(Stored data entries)

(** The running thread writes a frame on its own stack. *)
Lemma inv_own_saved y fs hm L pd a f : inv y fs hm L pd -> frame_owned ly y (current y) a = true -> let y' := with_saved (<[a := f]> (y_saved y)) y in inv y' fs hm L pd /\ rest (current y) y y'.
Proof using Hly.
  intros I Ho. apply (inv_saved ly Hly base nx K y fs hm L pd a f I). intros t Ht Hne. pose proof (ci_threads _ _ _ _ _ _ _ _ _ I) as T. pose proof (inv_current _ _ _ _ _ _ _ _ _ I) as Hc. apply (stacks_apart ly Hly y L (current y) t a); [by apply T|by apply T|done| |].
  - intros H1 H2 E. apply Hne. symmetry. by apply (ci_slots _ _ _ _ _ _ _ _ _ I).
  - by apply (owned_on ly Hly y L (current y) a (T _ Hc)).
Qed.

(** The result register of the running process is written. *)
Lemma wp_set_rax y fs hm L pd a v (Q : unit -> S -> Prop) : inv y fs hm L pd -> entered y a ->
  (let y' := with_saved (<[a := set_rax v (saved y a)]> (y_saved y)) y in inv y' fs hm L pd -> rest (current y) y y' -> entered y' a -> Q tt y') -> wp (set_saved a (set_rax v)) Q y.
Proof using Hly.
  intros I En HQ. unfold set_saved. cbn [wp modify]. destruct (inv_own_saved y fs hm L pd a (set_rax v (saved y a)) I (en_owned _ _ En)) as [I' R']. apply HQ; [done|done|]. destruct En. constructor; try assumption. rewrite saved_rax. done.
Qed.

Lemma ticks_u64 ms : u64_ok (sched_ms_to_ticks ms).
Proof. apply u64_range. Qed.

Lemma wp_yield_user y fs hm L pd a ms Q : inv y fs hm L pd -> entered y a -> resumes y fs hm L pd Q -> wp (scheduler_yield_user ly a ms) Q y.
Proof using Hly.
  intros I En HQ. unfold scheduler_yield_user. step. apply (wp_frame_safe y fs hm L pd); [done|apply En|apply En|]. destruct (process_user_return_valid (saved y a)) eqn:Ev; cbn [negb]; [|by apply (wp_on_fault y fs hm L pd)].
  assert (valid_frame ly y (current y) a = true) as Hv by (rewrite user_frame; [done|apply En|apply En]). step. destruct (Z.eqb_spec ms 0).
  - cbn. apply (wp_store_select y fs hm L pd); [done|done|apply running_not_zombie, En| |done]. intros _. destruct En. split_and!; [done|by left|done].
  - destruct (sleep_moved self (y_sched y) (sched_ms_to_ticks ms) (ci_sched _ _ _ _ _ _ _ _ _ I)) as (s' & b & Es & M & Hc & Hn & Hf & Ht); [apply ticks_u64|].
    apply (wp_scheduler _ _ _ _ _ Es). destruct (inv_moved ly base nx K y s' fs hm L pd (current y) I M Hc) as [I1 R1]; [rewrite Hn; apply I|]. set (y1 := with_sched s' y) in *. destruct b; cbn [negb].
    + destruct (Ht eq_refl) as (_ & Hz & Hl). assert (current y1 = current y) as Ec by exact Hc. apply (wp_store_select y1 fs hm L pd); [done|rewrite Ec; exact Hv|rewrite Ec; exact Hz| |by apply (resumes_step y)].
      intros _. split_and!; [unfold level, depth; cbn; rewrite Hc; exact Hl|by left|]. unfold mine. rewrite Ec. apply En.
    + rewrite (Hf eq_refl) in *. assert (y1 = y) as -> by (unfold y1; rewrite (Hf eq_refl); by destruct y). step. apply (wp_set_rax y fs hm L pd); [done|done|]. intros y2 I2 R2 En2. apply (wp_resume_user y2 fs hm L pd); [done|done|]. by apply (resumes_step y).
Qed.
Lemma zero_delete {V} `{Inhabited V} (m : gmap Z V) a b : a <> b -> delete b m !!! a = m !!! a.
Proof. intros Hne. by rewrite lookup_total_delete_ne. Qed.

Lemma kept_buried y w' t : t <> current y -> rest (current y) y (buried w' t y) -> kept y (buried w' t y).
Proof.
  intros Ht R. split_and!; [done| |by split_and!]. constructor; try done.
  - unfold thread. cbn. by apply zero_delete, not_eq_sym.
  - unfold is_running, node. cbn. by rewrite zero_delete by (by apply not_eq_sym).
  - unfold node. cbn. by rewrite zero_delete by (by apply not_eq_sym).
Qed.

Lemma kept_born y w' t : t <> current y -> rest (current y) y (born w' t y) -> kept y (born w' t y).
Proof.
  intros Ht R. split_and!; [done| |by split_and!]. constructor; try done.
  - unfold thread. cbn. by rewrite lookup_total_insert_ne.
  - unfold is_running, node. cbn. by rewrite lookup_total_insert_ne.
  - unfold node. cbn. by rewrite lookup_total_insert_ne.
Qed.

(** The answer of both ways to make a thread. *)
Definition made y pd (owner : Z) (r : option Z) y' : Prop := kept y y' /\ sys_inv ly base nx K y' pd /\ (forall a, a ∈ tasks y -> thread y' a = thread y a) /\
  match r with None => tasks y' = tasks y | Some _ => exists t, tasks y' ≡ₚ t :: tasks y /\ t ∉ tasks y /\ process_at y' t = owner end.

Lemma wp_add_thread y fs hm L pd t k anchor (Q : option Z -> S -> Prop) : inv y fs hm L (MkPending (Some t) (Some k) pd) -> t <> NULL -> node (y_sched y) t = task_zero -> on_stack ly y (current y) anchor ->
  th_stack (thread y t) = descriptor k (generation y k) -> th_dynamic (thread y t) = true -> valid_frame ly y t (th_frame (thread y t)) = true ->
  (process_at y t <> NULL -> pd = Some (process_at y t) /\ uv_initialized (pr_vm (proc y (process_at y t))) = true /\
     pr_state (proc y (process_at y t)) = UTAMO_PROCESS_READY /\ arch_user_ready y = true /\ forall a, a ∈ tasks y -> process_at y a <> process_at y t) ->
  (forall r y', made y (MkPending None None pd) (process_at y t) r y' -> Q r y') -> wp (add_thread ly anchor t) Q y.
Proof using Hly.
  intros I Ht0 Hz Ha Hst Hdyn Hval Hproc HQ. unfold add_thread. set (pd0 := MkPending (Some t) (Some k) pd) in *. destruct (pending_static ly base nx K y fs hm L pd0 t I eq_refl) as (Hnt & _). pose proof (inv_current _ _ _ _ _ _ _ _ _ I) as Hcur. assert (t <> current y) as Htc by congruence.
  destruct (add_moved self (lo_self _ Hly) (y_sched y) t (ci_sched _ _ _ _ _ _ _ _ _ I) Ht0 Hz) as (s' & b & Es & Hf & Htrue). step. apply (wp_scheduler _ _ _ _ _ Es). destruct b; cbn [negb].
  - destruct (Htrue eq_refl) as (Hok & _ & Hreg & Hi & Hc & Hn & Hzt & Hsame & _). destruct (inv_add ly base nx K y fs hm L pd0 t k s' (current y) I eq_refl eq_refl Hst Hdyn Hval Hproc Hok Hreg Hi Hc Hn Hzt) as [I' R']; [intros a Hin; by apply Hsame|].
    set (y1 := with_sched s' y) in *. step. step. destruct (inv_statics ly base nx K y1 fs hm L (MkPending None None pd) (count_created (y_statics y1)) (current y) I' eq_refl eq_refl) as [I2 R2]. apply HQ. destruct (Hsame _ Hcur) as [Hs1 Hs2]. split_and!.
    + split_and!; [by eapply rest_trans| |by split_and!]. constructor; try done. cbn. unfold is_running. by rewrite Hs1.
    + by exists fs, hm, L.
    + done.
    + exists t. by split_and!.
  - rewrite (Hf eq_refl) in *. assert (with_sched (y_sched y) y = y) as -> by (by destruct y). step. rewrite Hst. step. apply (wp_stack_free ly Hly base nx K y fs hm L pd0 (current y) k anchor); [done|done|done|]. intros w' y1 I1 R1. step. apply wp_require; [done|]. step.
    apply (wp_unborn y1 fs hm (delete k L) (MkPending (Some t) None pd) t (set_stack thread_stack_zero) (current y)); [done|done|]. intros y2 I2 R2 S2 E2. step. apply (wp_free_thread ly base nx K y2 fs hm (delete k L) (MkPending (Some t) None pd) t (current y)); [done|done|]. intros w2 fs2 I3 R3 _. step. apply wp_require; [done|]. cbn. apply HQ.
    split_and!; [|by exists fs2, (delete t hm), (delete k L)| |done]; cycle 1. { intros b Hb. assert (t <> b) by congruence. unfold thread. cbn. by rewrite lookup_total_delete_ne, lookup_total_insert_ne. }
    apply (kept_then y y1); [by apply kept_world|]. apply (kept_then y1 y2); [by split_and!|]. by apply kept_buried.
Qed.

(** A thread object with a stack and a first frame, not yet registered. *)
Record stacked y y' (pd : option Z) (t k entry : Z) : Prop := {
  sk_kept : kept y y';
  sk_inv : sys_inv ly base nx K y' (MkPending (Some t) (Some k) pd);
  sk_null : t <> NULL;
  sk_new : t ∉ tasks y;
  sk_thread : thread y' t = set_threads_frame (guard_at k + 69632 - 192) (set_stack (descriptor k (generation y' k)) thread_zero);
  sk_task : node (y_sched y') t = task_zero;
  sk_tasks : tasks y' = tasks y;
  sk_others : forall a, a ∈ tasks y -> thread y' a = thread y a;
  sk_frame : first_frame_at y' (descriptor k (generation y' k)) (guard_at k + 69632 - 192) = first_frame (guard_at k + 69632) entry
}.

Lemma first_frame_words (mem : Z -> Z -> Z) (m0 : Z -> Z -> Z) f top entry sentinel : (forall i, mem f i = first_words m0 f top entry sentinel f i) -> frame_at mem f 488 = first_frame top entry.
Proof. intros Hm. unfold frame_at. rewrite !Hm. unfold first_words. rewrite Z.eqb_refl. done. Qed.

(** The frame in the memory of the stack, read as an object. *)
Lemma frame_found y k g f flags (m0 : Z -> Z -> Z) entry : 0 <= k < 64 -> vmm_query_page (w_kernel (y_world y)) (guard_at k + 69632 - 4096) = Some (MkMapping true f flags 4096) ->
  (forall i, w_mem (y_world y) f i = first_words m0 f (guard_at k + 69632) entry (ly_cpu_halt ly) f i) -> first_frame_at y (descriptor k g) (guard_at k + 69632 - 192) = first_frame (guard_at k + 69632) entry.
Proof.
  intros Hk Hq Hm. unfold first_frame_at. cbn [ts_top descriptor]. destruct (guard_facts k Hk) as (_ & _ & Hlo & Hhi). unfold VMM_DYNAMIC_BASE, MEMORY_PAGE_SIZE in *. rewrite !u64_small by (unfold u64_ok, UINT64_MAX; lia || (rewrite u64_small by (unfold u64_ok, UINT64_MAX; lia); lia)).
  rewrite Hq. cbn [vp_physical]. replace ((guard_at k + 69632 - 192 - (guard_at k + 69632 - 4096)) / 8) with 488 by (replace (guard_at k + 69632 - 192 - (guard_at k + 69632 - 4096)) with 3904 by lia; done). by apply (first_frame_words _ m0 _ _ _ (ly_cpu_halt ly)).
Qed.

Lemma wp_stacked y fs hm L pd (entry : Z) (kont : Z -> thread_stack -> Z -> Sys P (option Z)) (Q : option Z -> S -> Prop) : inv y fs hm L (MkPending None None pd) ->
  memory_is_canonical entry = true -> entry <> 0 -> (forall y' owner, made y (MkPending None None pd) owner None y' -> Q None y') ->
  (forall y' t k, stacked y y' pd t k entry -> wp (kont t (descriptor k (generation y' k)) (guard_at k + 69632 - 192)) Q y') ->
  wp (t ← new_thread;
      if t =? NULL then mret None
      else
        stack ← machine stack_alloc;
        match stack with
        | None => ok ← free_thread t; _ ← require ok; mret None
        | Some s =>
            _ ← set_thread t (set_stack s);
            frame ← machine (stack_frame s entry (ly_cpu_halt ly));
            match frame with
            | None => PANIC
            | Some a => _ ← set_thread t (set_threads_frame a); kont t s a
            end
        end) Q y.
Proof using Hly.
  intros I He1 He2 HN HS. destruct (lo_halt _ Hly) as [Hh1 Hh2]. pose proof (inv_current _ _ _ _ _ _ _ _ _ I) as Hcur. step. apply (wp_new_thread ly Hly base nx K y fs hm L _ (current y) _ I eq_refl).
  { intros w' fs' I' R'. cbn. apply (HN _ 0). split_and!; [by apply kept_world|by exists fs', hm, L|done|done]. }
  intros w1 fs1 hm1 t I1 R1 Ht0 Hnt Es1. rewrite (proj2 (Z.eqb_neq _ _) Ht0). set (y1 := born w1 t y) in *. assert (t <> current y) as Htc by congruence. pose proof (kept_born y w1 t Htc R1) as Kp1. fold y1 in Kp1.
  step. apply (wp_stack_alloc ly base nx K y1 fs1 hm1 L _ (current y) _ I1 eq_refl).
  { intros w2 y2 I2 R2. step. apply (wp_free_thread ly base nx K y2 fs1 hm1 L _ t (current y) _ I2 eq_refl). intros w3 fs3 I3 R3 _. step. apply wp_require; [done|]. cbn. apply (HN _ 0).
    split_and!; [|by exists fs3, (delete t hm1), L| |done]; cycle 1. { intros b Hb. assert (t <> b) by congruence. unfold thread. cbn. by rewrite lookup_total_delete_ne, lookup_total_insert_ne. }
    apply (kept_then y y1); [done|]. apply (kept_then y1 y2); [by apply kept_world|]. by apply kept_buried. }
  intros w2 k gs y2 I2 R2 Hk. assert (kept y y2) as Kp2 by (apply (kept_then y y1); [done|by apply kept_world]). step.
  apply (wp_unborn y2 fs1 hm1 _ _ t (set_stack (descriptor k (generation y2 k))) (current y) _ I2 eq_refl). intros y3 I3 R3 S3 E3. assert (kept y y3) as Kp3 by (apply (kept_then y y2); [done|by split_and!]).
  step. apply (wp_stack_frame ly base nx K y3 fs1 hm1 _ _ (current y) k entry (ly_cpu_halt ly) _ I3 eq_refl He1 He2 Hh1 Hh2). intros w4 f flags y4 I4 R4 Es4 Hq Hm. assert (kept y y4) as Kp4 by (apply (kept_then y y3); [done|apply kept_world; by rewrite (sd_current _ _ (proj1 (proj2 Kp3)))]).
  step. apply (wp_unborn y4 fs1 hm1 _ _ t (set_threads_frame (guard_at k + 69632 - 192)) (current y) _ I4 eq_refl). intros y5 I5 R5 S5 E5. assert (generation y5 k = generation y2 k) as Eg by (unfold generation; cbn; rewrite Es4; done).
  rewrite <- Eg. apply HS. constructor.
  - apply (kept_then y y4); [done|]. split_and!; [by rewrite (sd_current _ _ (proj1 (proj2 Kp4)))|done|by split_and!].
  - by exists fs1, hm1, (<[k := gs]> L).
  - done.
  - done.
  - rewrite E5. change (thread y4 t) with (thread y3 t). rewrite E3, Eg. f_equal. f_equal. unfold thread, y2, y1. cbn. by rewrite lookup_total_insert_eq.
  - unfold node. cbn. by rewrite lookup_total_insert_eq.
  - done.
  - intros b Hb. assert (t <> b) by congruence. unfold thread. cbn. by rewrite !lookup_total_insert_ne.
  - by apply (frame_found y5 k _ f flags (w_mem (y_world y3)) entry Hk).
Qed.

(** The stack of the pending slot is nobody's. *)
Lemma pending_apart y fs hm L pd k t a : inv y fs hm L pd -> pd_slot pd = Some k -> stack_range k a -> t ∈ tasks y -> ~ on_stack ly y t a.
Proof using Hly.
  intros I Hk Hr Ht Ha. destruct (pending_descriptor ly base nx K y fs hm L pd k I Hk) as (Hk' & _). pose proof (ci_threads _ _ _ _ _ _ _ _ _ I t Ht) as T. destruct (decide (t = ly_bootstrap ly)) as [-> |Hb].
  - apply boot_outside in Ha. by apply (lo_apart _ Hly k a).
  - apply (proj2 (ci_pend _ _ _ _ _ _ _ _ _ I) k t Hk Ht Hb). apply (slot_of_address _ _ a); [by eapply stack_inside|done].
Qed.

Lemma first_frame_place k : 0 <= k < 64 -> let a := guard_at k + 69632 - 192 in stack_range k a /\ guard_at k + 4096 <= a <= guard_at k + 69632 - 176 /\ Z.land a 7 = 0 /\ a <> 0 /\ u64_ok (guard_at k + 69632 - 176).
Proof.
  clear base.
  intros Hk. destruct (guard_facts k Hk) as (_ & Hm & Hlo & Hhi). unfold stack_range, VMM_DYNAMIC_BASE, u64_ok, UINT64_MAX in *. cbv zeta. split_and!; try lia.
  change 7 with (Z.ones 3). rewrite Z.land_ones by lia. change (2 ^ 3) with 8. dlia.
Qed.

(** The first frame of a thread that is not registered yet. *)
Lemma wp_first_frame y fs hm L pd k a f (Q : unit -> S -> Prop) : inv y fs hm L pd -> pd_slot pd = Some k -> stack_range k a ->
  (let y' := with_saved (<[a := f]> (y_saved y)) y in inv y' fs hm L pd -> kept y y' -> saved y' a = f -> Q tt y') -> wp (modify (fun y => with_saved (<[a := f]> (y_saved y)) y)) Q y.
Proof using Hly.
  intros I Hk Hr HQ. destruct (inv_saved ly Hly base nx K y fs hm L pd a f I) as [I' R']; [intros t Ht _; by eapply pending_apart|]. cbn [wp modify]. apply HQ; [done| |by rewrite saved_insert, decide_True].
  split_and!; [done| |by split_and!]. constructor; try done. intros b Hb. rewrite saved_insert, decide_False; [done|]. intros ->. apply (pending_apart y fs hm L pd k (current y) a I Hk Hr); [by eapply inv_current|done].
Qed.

- WHAT IS NEEDED
Could you retype exactly the lines above, starting at the line that contains "split_and!; [|by exists fs2, (delete" and ending at the line that contains "sk_others : forall", and nothing more?

- ANSWER FOR THIS EXERCISE
    split_and!; [|by exists fs2, (delete t hm), (delete k L)| |done]; cycle 1. { intros b Hb. assert (t <> b) by congruence. unfold thread. cbn. by rewrite lookup_total_delete_ne, lookup_total_insert_ne. }
    apply (kept_then y y1); [by apply kept_world|]. apply (kept_then y1 y2); [by split_and!|]. by apply kept_buried.
Qed.

(** A thread object with a stack and a first frame, not yet registered. *)
Record stacked y y' (pd : option Z) (t k entry : Z) : Prop := {
  sk_kept : kept y y';
  sk_inv : sys_inv ly base nx K y' (MkPending (Some t) (Some k) pd);
  sk_null : t <> NULL;
  sk_new : t ∉ tasks y;
  sk_thread : thread y' t = set_threads_frame (guard_at k + 69632 - 192) (set_stack (descriptor k (generation y' k)) thread_zero);
  sk_task : node (y_sched y') t = task_zero;
  sk_tasks : tasks y' = tasks y;
  sk_others : forall a, a ∈ tasks y -> thread y' a = thread y a;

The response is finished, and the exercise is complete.